I wish I knew exactly what else to do, but it is far past time to get out of the hotel biz and find something else, even if it involves less pay or whatever, just for the sake of my own mental health. I am considering (probably 85% convinced) cutting back to part time, at least for a time, as to limit my exposure to a toxic environment, and give me more room to myself, but that does involve some concessions I have to be sure I want to make. I also am going to bring an application to the movie theater nearby, but I'm not sure they need help and, even if they do, it probably is just minimum wage work, but I might feel happier? I liked the theater job I had before, and could probably enjoy doing it even if it doesn't pay as well. But we'll see. The hours of operation are a bit of a challenge, and I do want to try to time it in such a way that I may run into a hiring manager (I fear just leaving the application will result in it being disregarded: they likely would just assume I want to be manager, and if they don't need one...) and do some talking, because I actually am good at that kind of talking. 

No matter what, I really don't feel like I will get any better continuing this line of work. It makes me mean, it makes me tired, it makes me hate myself. My work performance has already begun to suffer in the past couple weeks and I fear the more I let myself slowly not care whatsoever, the closer I am to being fired, and that I most certainly cannot afford. But the weight of it all on me, trying to push through my own mental health struggles for the sake of a paycheck, it is absolutely killing me. It has gotten to the point that I sometimes day dream about an injury or a heart attack, just so I don't have to go anymore. And when "being at home with a truly debilitating permanent injury" becomes a cozy alterative to the life you have...I think one has to start considering a change. 

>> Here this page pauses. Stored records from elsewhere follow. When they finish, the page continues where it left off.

Lemma file_img_ok : drv_ok ex_img.
Proof.
  intros n Hn. unfold ex_img, Memide.img_block. simpl. destruct (decide (n = 40)) as [->|H1]; [done|].
  rewrite lookup_insert_ne by done. destruct (decide (n = 33)) as [->|H2]; [by rewrite lookup_singleton_eq|].
  by rewrite lookup_singleton_ne.
Qed.
Lemma ex_view_state : exists d : lstate (Bcache.bcache Memide.memdisk), trep d ex_view.
Proof.
  destruct (begin_trep ex_log (Bcache.binit ex_img 1) (boot_abs ex_img) 20) as (s & _ & Hs);
    [by apply boot_idle|exact (binit_rep ex_img 1 file_img_ok)|unfold NBUF; lia|done|by exists s].
Qed.
Lemma ex_view_used b : 0 <= b < 100 -> used ex_sb ex_view b = (b <? 48).
Proof.
  intros Hb. assert (H : forallb (fun k => Bool.eqb (used ex_sb ex_view (Z.of_nat k)) (Z.of_nat k <? 48)) (seq 0 100) = true)
    by (vm_compute; reflexivity).
  rewrite forallb_forall in H. specialize (H (Z.to_nat b)). rewrite Z2Nat.id in H by lia.
  apply Bool.eqb_prop, H, in_seq. lia.
Qed.
Lemma ex_BBLOCK b : 0 <= b < 100 -> BBLOCK b ex_sb = 40.
Proof. intros Hb. unfold BBLOCK. simpl. rewrite Z.div_small by (unfold BPB; lia). done. Qed.
Lemma ex_view_fs_ok : fs_ok ex_sb ex_view.
Proof.
  split; simpl; [lia|..].
  - intros b Hb Hu. rewrite ex_view_used in Hu by done. apply Z.ltb_ge in Hu. split; [right; simpl; lia|done].
  - intros b Hb. rewrite ex_BBLOCK by done. split; [right; simpl; lia|done].
  - intros b Hb. rewrite ex_BBLOCK by done. split; [lia|]. by rewrite ex_view_used by lia.
Qed.
Lemma ex_owned b : b = 0 \/ b = 33 \/ b = 47 -> owned ex_sb ex_view b.
Proof.
  intros Hb. split; [simpl; lia|rewrite ex_view_used by lia; apply Z.ltb_lt; lia| |].
  - split; [unfold home; simpl; lia|]. by destruct Hb as [->|[->| ->]].
  - intros c Hc. rewrite ex_BBLOCK by done. lia.
Qed.
Lemma ex_at_site x : site_ok x -> at_site ex_sb ex_view 1 ex_dinode x =
  match x with AtInode => 33 | AtIndirect => 0 | AtData k => if k =? 0 then 47 else 0 end.
Proof.
  destruct x as [| |k]; try done. intros Hk. unfold at_site. destruct (Z.ltb_spec k (Z.of_nat NDIRECT)) as [H|H].
  - unfold site_ok, NDIRECT in *. destruct (Z.eqb_spec k 0) as [->|Hne]; [done|].
    unfold addr, ex_dinode. cbn [d_addrs]. replace (Z.to_nat k) with (S (Z.to_nat (k - 1))) by lia.
    rewrite lookup_cons. by rewrite lookup_replicate_2 by lia.
  - unfold NDIRECT in *. rewrite (proj2 (Z.eqb_neq k 0)) by lia. done.
Qed.
Lemma ex_file_ok : file_ok ex_sb ex_view 1 ex_dinode.
Proof.
  split; try done.
  - split; try done. repeat constructor; lia.
  - apply ex_owned. by left.
  - intros x Hx. rewrite ex_at_site by done. destruct x as [| |k]; [intros _; apply ex_owned; tauto|done|].
    destruct (k =? 0); [intros _; apply ex_owned; tauto|done].
  - intros x y Hx Hy. rewrite !ex_at_site by done. destruct x as [| |k], y as [| |k']; try done;
      repeat match goal with |- context [?z =? 0] => destruct (Z.eqb_spec z 0) end; intros; subst; congruence.
  - intros k Hk Hlt. change (k * 512 < 10) in Hlt. assert (k = 0) as -> by lia. by rewrite ex_at_site.
Qed.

But it cannot be a lateral one. Not again. Right now I can sort of afford a pay cut, so maybe I should take that opportunity while I still can and see if I can get better. Maybe, with some meds, some rest, some hard work on myself, I can be good at employment again. There are days where I am desperate to believe there's a reason I live in a single room, eating all my meals out of a microwave, in an apartment filled with people I can't stand, in a city I kinda mostly hate, and maybe that is the meaning I need it to have. I have said many times over the past couple years that I need to retreat in order to move forward, but I felt too ashamed to actually do that. I always want to feel normal and productive and never want to admit that maybe I do suck at adulting, that maybe I do need to keep things simple, and the idea that I need to be great or even good at things is just the pressure of the expectations placed on me in my life. The shame and guilt I feel over being a minimum wage employee, that people would see me as a loser because I don't make enough money, don't have the great job and the great house and the great cause. Maybe it's time I realize that nobody but me cares about that. I certainly don't judge other people's vocations. 

Maybe I need to get over myself, accept that maybe I'm not the usual successful adult I want to think I am, and deal with myself on a more rational level. There is no shame in being average. In fact, greatness seems to come at a cost that I no longer particularly feel comfortable paying anymore. So...perhaps it is time to finally make my peace at the small, simple life. Be the starving artist I was probably always meant to be.

Just as long as I don't smell like french fry oil. Shit is gross.